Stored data
++++++

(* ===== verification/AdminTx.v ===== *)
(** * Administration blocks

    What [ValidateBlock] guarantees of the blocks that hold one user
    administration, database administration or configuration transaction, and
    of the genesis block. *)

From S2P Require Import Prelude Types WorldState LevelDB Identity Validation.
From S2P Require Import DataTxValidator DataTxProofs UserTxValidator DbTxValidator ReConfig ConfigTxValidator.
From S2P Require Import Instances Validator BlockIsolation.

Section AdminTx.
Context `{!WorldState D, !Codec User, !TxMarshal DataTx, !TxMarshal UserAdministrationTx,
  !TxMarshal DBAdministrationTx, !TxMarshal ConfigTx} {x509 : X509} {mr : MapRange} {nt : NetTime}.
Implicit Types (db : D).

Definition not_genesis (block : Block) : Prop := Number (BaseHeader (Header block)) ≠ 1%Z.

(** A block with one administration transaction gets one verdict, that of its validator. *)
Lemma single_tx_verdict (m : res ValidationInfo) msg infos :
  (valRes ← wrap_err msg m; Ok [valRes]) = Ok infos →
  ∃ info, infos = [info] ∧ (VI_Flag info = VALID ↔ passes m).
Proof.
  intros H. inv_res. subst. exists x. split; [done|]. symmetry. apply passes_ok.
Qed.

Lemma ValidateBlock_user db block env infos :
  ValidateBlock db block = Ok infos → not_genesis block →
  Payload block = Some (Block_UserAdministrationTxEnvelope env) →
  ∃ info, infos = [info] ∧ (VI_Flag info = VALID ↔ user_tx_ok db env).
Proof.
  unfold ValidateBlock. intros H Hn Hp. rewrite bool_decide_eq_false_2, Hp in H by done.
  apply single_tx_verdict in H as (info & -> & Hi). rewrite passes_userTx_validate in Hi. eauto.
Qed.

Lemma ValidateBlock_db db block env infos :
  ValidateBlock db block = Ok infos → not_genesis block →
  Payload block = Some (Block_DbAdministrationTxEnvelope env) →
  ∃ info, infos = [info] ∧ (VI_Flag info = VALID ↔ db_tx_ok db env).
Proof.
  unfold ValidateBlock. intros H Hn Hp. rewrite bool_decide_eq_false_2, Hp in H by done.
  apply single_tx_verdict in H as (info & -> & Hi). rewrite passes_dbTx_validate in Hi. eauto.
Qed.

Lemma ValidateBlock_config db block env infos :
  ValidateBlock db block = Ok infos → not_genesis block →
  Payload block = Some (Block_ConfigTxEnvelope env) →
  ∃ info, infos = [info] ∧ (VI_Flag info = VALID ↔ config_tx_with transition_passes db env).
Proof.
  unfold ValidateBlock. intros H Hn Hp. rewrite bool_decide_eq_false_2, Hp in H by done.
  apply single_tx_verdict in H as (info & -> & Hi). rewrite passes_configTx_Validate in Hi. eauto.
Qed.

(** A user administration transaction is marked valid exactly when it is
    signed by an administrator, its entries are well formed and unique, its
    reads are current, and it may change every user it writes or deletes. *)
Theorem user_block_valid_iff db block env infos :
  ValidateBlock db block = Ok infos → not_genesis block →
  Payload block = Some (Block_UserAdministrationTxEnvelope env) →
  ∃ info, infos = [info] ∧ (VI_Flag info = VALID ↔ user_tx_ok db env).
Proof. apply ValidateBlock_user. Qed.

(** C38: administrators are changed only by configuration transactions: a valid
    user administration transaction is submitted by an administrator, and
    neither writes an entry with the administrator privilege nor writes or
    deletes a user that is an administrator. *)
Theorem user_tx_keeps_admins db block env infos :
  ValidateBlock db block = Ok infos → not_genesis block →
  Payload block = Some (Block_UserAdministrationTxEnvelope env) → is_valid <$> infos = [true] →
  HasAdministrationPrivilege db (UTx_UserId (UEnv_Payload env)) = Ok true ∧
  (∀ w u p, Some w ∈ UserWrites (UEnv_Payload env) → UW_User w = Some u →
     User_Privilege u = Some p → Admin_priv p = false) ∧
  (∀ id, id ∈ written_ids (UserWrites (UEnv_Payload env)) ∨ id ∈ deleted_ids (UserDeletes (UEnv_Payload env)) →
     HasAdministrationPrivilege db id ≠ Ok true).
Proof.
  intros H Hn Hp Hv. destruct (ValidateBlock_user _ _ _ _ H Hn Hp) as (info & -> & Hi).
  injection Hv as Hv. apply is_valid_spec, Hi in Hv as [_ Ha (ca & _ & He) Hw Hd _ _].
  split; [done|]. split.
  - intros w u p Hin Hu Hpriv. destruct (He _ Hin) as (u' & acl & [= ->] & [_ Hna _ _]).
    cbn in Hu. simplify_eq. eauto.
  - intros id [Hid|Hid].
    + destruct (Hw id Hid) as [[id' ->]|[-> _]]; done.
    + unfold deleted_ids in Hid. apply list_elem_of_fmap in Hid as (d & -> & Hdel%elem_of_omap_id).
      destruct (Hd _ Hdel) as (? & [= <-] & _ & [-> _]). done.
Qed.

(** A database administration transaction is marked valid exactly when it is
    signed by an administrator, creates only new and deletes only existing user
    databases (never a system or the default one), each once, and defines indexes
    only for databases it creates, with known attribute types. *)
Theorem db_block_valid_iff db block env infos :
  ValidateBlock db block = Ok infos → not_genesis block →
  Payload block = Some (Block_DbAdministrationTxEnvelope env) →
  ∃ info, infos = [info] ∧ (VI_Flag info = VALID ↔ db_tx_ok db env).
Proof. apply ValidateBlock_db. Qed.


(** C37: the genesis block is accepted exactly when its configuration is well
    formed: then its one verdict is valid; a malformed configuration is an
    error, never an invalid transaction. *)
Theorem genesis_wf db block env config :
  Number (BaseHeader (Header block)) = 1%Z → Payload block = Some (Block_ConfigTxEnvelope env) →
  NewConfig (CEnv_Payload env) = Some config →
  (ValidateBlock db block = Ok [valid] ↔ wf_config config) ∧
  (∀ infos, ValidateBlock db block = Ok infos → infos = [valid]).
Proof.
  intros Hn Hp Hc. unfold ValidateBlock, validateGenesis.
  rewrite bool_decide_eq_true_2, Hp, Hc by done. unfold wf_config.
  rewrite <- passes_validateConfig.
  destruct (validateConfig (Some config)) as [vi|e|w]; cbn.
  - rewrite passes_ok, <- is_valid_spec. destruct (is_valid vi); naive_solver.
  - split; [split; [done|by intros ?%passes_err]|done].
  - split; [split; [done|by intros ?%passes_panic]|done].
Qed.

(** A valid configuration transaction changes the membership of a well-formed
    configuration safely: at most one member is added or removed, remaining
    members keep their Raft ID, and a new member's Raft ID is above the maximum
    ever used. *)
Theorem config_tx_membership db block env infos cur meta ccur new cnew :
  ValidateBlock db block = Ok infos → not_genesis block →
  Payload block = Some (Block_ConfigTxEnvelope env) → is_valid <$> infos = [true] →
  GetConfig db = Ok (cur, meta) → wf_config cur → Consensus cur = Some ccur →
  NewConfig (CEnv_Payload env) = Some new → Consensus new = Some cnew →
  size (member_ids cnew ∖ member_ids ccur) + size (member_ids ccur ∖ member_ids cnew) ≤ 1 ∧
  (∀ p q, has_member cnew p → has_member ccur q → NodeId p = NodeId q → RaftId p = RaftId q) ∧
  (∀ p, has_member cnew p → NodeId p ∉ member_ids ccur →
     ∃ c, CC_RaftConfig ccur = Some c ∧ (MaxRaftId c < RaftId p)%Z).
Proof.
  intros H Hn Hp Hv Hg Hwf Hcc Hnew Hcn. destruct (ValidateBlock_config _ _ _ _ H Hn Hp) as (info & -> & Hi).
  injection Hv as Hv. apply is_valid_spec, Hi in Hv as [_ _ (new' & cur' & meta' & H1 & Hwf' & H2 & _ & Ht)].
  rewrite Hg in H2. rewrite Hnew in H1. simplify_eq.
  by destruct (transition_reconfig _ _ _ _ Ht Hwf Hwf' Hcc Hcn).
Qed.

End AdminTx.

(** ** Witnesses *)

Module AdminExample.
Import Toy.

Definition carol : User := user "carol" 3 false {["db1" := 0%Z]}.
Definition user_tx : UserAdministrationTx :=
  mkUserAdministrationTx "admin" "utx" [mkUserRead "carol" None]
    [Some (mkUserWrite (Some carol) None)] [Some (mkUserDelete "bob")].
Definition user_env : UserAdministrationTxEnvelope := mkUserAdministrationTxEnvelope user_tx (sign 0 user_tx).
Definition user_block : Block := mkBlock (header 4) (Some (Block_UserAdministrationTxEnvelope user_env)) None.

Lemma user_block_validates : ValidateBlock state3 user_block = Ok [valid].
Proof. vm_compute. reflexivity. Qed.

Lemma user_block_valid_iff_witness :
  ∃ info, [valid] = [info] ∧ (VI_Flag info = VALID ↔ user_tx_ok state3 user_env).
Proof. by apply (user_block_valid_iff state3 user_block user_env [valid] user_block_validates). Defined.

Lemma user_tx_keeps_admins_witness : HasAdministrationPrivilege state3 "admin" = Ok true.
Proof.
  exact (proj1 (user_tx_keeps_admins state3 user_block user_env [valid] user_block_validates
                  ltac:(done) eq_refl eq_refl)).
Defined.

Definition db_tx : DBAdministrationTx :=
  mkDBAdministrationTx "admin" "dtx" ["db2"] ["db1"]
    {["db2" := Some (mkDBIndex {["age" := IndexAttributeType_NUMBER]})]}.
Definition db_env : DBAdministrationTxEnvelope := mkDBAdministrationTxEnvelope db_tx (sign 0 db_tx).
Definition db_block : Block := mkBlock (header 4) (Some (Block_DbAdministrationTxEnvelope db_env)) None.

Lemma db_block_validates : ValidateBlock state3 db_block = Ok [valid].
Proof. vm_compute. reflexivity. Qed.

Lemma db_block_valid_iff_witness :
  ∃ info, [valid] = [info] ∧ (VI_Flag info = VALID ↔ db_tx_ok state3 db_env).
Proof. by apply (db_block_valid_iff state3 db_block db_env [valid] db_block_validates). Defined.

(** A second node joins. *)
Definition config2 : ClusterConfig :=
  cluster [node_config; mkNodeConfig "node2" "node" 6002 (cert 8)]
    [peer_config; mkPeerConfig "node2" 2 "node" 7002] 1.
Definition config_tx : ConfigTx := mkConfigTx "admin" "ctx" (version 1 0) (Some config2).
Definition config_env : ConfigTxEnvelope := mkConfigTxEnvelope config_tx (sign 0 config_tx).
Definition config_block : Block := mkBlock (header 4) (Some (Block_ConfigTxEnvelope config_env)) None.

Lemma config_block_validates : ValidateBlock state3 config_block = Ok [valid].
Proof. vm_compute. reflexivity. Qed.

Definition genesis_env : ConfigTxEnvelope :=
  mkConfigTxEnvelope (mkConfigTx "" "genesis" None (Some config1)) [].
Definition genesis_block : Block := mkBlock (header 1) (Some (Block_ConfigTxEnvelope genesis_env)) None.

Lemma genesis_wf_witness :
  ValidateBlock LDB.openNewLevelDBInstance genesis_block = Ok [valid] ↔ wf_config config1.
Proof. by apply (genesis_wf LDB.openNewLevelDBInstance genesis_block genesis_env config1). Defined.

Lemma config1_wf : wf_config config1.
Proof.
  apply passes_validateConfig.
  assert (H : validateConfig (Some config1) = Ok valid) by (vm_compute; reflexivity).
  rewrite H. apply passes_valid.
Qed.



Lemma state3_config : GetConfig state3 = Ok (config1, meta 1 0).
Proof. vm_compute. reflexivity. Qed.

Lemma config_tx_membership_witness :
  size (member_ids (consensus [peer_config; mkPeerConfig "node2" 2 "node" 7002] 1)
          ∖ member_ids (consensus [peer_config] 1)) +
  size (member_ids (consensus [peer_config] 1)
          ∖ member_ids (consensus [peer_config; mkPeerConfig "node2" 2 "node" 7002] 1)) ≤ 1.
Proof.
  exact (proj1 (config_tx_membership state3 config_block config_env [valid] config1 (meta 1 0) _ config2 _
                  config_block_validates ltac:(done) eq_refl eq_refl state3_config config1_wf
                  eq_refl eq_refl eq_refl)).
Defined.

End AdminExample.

++++++

## Task details
Take the records above and return, word for word, only the lines that fall from the line with "Theorem user_tx_keeps_admins db" to the line with "Number (BaseHeader (Header block)) = 1%Z", both of them included.

## Exercise response
Theorem user_tx_keeps_admins db block env infos :
  ValidateBlock db block = Ok infos → not_genesis block →
  Payload block = Some (Block_UserAdministrationTxEnvelope env) → is_valid <$> infos = [true] →
  HasAdministrationPrivilege db (UTx_UserId (UEnv_Payload env)) = Ok true ∧
  (∀ w u p, Some w ∈ UserWrites (UEnv_Payload env) → UW_User w = Some u →
     User_Privilege u = Some p → Admin_priv p = false) ∧
  (∀ id, id ∈ written_ids (UserWrites (UEnv_Payload env)) ∨ id ∈ deleted_ids (UserDeletes (UEnv_Payload env)) →
     HasAdministrationPrivilege db id ≠ Ok true).
Proof.
  intros H Hn Hp Hv. destruct (ValidateBlock_user _ _ _ _ H Hn Hp) as (info & -> & Hi).
  injection Hv as Hv. apply is_valid_spec, Hi in Hv as [_ Ha (ca & _ & He) Hw Hd _ _].
  split; [done|]. split.
  - intros w u p Hin Hu Hpriv. destruct (He _ Hin) as (u' & acl & [= ->] & [_ Hna _ _]).
    cbn in Hu. simplify_eq. eauto.
  - intros id [Hid|Hid].
    + destruct (Hw id Hid) as [[id' ->]|[-> _]]; done.
    + unfold deleted_ids in Hid. apply list_elem_of_fmap in Hid as (d & -> & Hdel%elem_of_omap_id).
      destruct (Hd _ Hdel) as (? & [= <-] & _ & [-> _]). done.
Qed.

(** A database administration transaction is marked valid exactly when it is
    signed by an administrator, creates only new and deletes only existing user
    databases (never a system or the default one), each once, and defines indexes
    only for databases it creates, with known attribute types. *)
Theorem db_block_valid_iff db block env infos :
  ValidateBlock db block = Ok infos → not_genesis block →
  Payload block = Some (Block_DbAdministrationTxEnvelope env) →
  ∃ info, infos = [info] ∧ (VI_Flag info = VALID ↔ db_tx_ok db env).
Proof. apply ValidateBlock_db. Qed.


(** C37: the genesis block is accepted exactly when its configuration is well
    formed: then its one verdict is valid; a malformed configuration is an
    error, never an invalid transaction. *)
Theorem genesis_wf db block env config :
  Number (BaseHeader (Header block)) = 1%Z → Payload block = Some (Block_ConfigTxEnvelope env) →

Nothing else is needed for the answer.